> **To do**:
Could you restate word for word every line from the one containing "apply sorted_list_elem. apply" to the end of the records, and nothing else?
Segment Open
Lemma insert_ok s b : samples_ok s -> is_bytes b -> samples_ok (Samples_insert s b).
Proof.
  intros [Hp Hb Hbud Hfr] Hbytes. unfold Samples_insert. destruct (_ || negb _) eqn:E; [done|].
  apply orb_false_iff in E as [_ Hsize]. apply negb_false_iff in Hsize.
  destruct (PageSize_new (zlen b)) as [x|] eqn:Ex; [|done]. apply PageSize_new_spec in Ex as [-> Hx].
  case_bool_decide as Hin; [done|]. apply eq_None_not_Some in Hin. destruct (_ && _); [done|].
  set (s1 := mkSamples _ _ _ _ true). pose proof (sum_lengths_nonneg (map snd (sorted_list (sa_pages s)))) as Hnn.
  fold (pages_total (sa_pages s)) in Hnn.
  assert (sa_bytes s1 = pages_total (sa_pages s1)) as Hb1 by (cbn; rewrite pages_total_insert by done; lia).
  assert (0 <= sa_budget s1) as H1 by (cbn; lia).
  destruct (trim_lemma s1 Hb1 H1) as (dropped & _ & Hb2 & Hle & Hbud2 & Hfr2 & _). split.
  - intros id c Hc. apply trim_pages in Hc; [|done..]. cbn in Hc. apply lookup_insert_Some in Hc as [[<- <-]|[_ Hc]]; [done|by apply Hp].
  - done.
  - rewrite Hbud2. cbn in *. lia.
  - rewrite Hfr2, Hbud2. cbn. unfold saturating_add, U64_MAX. pose proof (zlen_nonneg b). lia.
Qed.

(** ** The pages it keeps *)

(** Every page that was offered, by digest; the first of two with one digest. *)
Definition offer (m : gmap (list Z) bytes) (b : bytes) : gmap (list Z) bytes :=
  if bool_decide (is_Some (m !! blake3 b)) then m else <[blake3 b := b]> m.

Lemma sum_lengths_uniform p l : Forall (fun b => zlen b = p) l -> sum_lengths l = zlen l * p.
Proof. unfold sum_lengths. induction 1 as [|b l Hb Hl IH]; cbn [foldr]; [done|]. rewrite zlen_cons, IH. lia. Qed.

(** The reservoir holds the lowest [k] of the offered pages. *)
Definition holds_lowest (k : nat) (p : Z) (m : gmap (list Z) bytes) (s : Samples) : Prop :=
  sorted_list (sa_pages s) = take k (sorted_list m) /\ (forall id b, m !! id = Some b -> zlen b = p).

Lemma holds_total k p m s :
  holds_lowest k p m s -> pages_total (sa_pages s) = zlen (sorted_list (sa_pages s)) * p.
Proof.
  intros [Hs Hp]. unfold pages_total. rewrite (sum_lengths_uniform p); [by unfold zlen; rewrite length_map|].
  apply Forall_fmap, Forall_forall. intros [id b] Hin. cbn. rewrite Hs in Hin. apply (Hp id).
  apply sorted_list_elem. apply list_elem_of_lookup in Hin as [i Hi]. apply lookup_take_Some in Hi as [Hi _].
  by eapply list_elem_of_lookup_2.
Qed.
(** Sealing keeps the image: when pages are prepared and the seal is installed, every page
    read through the view it published is, up to a collision of the hash, the snapshot's page if it
    was changed, the page of the view the seal was made from if it was neither changed nor cut
    off, and zeros otherwise; whatever the grouping, the dictionaries, the number of threads and
    the bytes the backend returns. The view's size and transaction are the endpoint's. *)
Theorem seal_keeps_image same (i : SealInput B) p s id d s' (v : PinnedView B) n b :
  input_ok i -> si_repack i = None -> endpoint_ok (si_endpoint i) -> source_ok (si_source i) -> source_sized i ->
  prepare w paused i = Ok p -> PreparedSeal_install same p s = (Ok (id, d), s') ->
  stored_bytes (cg_backend (sc_guard s')) -> pn_metadata v = d -> view_read v n = Ok b ->
  (vm_size (pn_view v) = se_size (si_endpoint i) /\ vm_txid (pn_view v) = se_txid (si_endpoint i) /\
   n <= lb_pages (se_size (si_endpoint i)) /\ sealed_page i n b) \/ collision.
Proof.
  intros Hi Hr He Hs Hz Ep Ei Hb Hv Hread.
  destruct (seal_image same i p s id d s' Hi Hr He Hs Hz Ep Ei Hb) as [(_ & Hsz & Htx & Hall)|]; [|by right].
  destruct (Hall v n b Hv Hread) as [[Hle Hp]|]; [left|by right]. unfold pn_view. by rewrite Hv.
Qed.
End Install.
Segment Closed
> **Response for this exercise**:
  apply sorted_list_elem. apply list_elem_of_lookup in Hin as [i Hi]. apply lookup_take_Some in Hi as [Hi _].
  by eapply list_elem_of_lookup_2.
Qed.
(** Sealing keeps the image: when pages are prepared and the seal is installed, every page
    read through the view it published is, up to a collision of the hash, the snapshot's page if it
    was changed, the page of the view the seal was made from if it was neither changed nor cut
    off, and zeros otherwise; whatever the grouping, the dictionaries, the number of threads and
    the bytes the backend returns. The view's size and transaction are the endpoint's. *)
Theorem seal_keeps_image same (i : SealInput B) p s id d s' (v : PinnedView B) n b :
  input_ok i -> si_repack i = None -> endpoint_ok (si_endpoint i) -> source_ok (si_source i) -> source_sized i ->
  prepare w paused i = Ok p -> PreparedSeal_install same p s = (Ok (id, d), s') ->
  stored_bytes (cg_backend (sc_guard s')) -> pn_metadata v = d -> view_read v n = Ok b ->
  (vm_size (pn_view v) = se_size (si_endpoint i) /\ vm_txid (pn_view v) = se_txid (si_endpoint i) /\
   n <= lb_pages (se_size (si_endpoint i)) /\ sealed_page i n b) \/ collision.
Proof.
  intros Hi Hr He Hs Hz Ep Ei Hb Hv Hread.
  destruct (seal_image same i p s id d s' Hi Hr He Hs Hz Ep Ei Hb) as [(_ & Hsz & Htx & Hall)|]; [|by right].
  destruct (Hall v n b Hv Hread) as [[Hle Hp]|]; [left|by right]. unfold pn_view. by rewrite Hv.
Qed.
End Install.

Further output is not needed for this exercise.